Personal information
- Born: June 12, 1905 Mount Carmel, Pennsylvania, U.S.
- Died: November 16, 1984 (aged 79) New Brunswick, New Jersey, U.S.
- Height: 5 ft 11 in (1.80 m)
- Weight: 191 lb (87 kg)

Career information
- College: Bucknell

Career history
- Frankford Yellow Jackets (1927–1931); Minneapolis Red Jackets (1930);
- Stats at Pro Football Reference

= Tony Kostos =

American football player (1905–1984)

Anthony Joseph Kostos (June 12, 1905 – November 16, 1984) was an American football player. He was born in Mount Carmel, Pennsylvania, in 1905 and attended Mount Carmel High School.

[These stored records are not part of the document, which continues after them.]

Lemma min2_normal_between (lo hi : Z) (a b : float) :
  normal_between lo hi a -> normal_between lo hi b ->
  normal_between lo hi (min2 a b).
Proof.
  intros Ha Hb. unfold min2. destruct (f_ltb b a); assumption.
Qed.

(** C1: for a slot and a content size with positive dimensions, the fit
    scale that [place_page] computes is [min(slotWidth/contentWidth,
    slotHeight/contentHeight)], the smaller of the two float quotients, and
    the scaled content does not overflow the slot beyond the rounding of the
    program's binary64 arithmetic: it stays below [slotWidth + eps] and
    [slotHeight + eps] with [eps] the slot dimension times
    [(1 + 2^-51)^2 - 1]. Stated for the four dimensions being normal
    numbers from [2^-248] to [2^353], which keeps the quotients and products
    from overflowing to infinity and from underflowing. *)
Theorem fit_scale_within_rounding (p : Page float)
    (slot_x slot_y slot_w slot_h zoom : float) (align : string) :
  let w := visible_width p in
  let h := visible_height p in
  let base := min2 (f_div slot_w w) (f_div slot_h h) in
  positive_moderate slot_w = true -> positive_moderate slot_h = true ->
  positive_moderate w = true -> positive_moderate h = true ->
  exists l,
    place_page_locals p slot_x slot_y slot_w slot_h zoom align = inr l
    /\ l_base_scale l = base
    /\ float_value base
       == Qmin (float_value (f_div slot_w w)) (float_value (f_div slot_h h))
    /\ float_value base
       <= Qmin (float_value slot_w / float_value w)
               (float_value slot_h / float_value h) * (1 + rounding_unit)
    /\ float_value (f_mul w base)
       <= float_value slot_w * (1 + rounding_unit) ^ 2
    /\ float_value (f_mul h base)
       <= float_value slot_h * (1 + rounding_unit) ^ 2.
Proof.
  intros w h base Hsw Hsh Hw Hh.
  apply moderate_normal_between in Hsw, Hsh, Hw, Hh.
  assert (Hqw : normal_between (-653) 549 (f_div slot_w w))
    by (apply (div_normal (-300) 300 (-300) 300); [assumption .. | lia | lia]).
  assert (Hqh : normal_between (-653) 549 (f_div slot_h h))
    by (apply (div_normal (-300) 300 (-300) 300); [assumption .. | lia | lia]).
  assert (Hbase : normal_between (-653) 549 base)
    by (apply min2_normal_between; assumption).
  assert (Hpw : normal_between (-901) 903 (f_mul w base))
    by (apply (mul_normal (-300) 300 (-653) 549); [assumption .. | lia | lia]).
  assert (Hph : normal_between (-901) 903 (f_mul h base))
    by (apply (mul_normal (-300) 300 (-653) 549); [assumption .. | lia | lia]).
  apply fit_scale_rounding_bound;
    first [ apply positive_normal_finite | idtac ];
    eapply normal_between_normal; eassumption.
Qed.
(* ===== verification/Search.v ===== *)
(** * Ordered search trees on disk

    What the node and block B-trees and the sub-node trees share: a block
    of an inner level lists entries with ascending keys, the child of an
    entry holds the keys from that of the entry up to that of the next one,
    and a search follows the last entry whose key is not above the key it
    looks for. *)
From S2P Require Import Prelude.

Section search.
Set Default Proof Using "Type".
(** Blocks, the entries of inner blocks and of leaves, their keys, and the
    block an inner entry leads to. *)
Context {T PE LE : Type} (pkey : PE -> Z) (lkey : LE -> Z) (child_of : PE -> T -> Prop).

(** The children of an inner block over the keys [[lo..hi)]. *)
Fixpoint children (R : T -> Z -> Z -> list LE -> Prop) (pes : list PE) (lo hi : Z)
    (es : list LE) : Prop :=
  match pes with
  | [] => es = []
  | e :: pes => exists child mid es1 es2,
      lo <= pkey e <= mid /\ mid <= hi /\ child_of e child /\
      R child (pkey e) mid es1 /\ children R pes mid hi es2 /\ es = es1 ++ es2
  end.

Definition keys_in (lo hi : Z) (es : list LE) : Prop := Forall (fun e => lo <= lkey e < hi) es.

(** The entry chosen among the children. *)
Definition choose (k : Z) (pes : list PE) : option PE :=
  match partition_point (fun e => pkey e <=? k) pes with O => None | S i => pes !! i end.

Lemma keys_in_weaken lo lo' hi hi' es :
  keys_in lo hi es -> lo' <= lo -> hi <= hi' -> keys_in lo' hi' es.
Proof. intros H ? ?. eapply Forall_impl; [exact H|]. cbn. lia. Qed.

Lemma find_not_in lo hi es k :
  keys_in lo hi es -> k < lo \/ hi <= k -> List.find (fun e => lkey e =? k) es = None.
Proof.
  intros H Hk. induction H as [|e es He _ IH]; cbn; [done|].
  by destruct (Z.eqb_spec (lkey e) k); [lia|].
Qed.

Lemma find_app {A} (q : A -> bool) l1 l2 :
  List.find q (l1 ++ l2) = match List.find q l1 with Some a => Some a | None => List.find q l2 end.
Proof. induction l1 as [|a l1 IH]; cbn; [done|]. by destruct (q a). Qed.

Lemma children_keys R pes lo hi es :
  (forall p lo hi es, R p lo hi es -> keys_in lo hi es) ->
  children R pes lo hi es -> keys_in lo hi es.
Proof.
  intros HR. revert lo es. induction pes as [|e pes IH]; intros lo es; cbn.
  - intros ->. constructor.
  - intros (child & mid & es1 & es2 & Hlo & Hmid & _ & H1 & H2 & ->).
    apply HR in H1. apply IH in H2. apply Forall_app. split; eapply keys_in_weaken; eauto; lia.
Qed.

Lemma choose_cons k e pes :
  choose k (e :: pes) =
    if pkey e <=? k then
      match choose k pes with Some e' => Some e' | None => Some e end
    else None.
Proof.
  unfold choose. cbn [partition_point]. destruct (pkey e <=? k); [|done].
  destruct (partition_point _ pes) eqn:Hp; [done|]. cbn.
  destruct (pes !! n) eqn:Hn; [done|].
  apply lookup_ge_None in Hn. pose proof (partition_point_le (fun e => pkey e <=? k) pes). lia.
Qed.

Lemma choose_elem k pes e : choose k pes = Some e -> e ∈ pes.
Proof. unfold choose. destruct (partition_point _ _); [done|]. apply list_elem_of_lookup_2. Qed.

Lemma children_head R pes lo hi es :
  children R pes lo hi es -> match pes with [] => True | e :: _ => lo <= pkey e end.
Proof. destruct pes; cbn; [done|]. intros (? & ? & ? & ? & [? _] & _). done. Qed.

Lemma children_lower R e pes lo hi es :
  children R (e :: pes) lo hi es -> children R (e :: pes) (pkey e) hi es.
Proof.
  cbn. intros (c & m & e1 & e2 & [? ?] & ?). exists c, m, e1, e2. split; [lia|done].
Qed.

(** Only the child of the chosen entry can hold the key. *)
Lemma children_choose R pes lo hi es k :
  (forall p lo hi es, R p lo hi es -> keys_in lo hi es) ->
  children R pes lo hi es ->
  match choose k pes with
  | None => List.find (fun e => lkey e =? k) es = None
  | Some e => exists child mid es1, child_of e child /\ R child (pkey e) mid es1 /\
      List.find (fun e => lkey e =? k) es = List.find (fun e => lkey e =? k) es1
  end.
Proof.
  intros HR. revert lo es. induction pes as [|e pes IH]; intros lo es Hch.
  - cbn in Hch. by subst.
  - rewrite choose_cons. destruct (Z.leb_spec (pkey e) k).
    + destruct Hch as (child & mid & es1 & es2 & Hlo & Hmid & Hk & H1 & H2 & ->).
      rewrite find_app. specialize (IH mid es2 H2). destruct (choose k pes) as [e'|] eqn:Hc.
      * destruct IH as (child' & mid' & es1' & ? & ? & Hf). exists child', mid', es1'.
        split_and!; [done..|].
        rewrite (find_not_in (pkey e) mid es1 k), Hf; [done|by eapply HR|].
        destruct pes as [|e2 pes]; [done|]. rewrite choose_cons in Hc.
        apply children_head in H2. destruct (Z.leb_spec (pkey e2) k); [lia|done].
      * exists child, mid, es1. split_and!; [done..|]. rewrite IH. by destruct (List.find _ es1).
    + apply (find_not_in (pkey e) hi); [|lia].
      apply children_lower in Hch. by eapply children_keys.
Qed.
End search.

He played college football for Bucknell from 1923 to 1925. He later played professional football in the National Football League (NFL) for six years as an end, center, guard, and tackle for the Frankford Yellow Jackets (1927–1931) and Minneapolis Red Jackets (1930). He appeared in 66 NFL games, 47 as a starter. He also played for the Senandoah Presidents, and later worked as a football coach at Albright College. He died in 1984 in New Brunswick, New Jersey.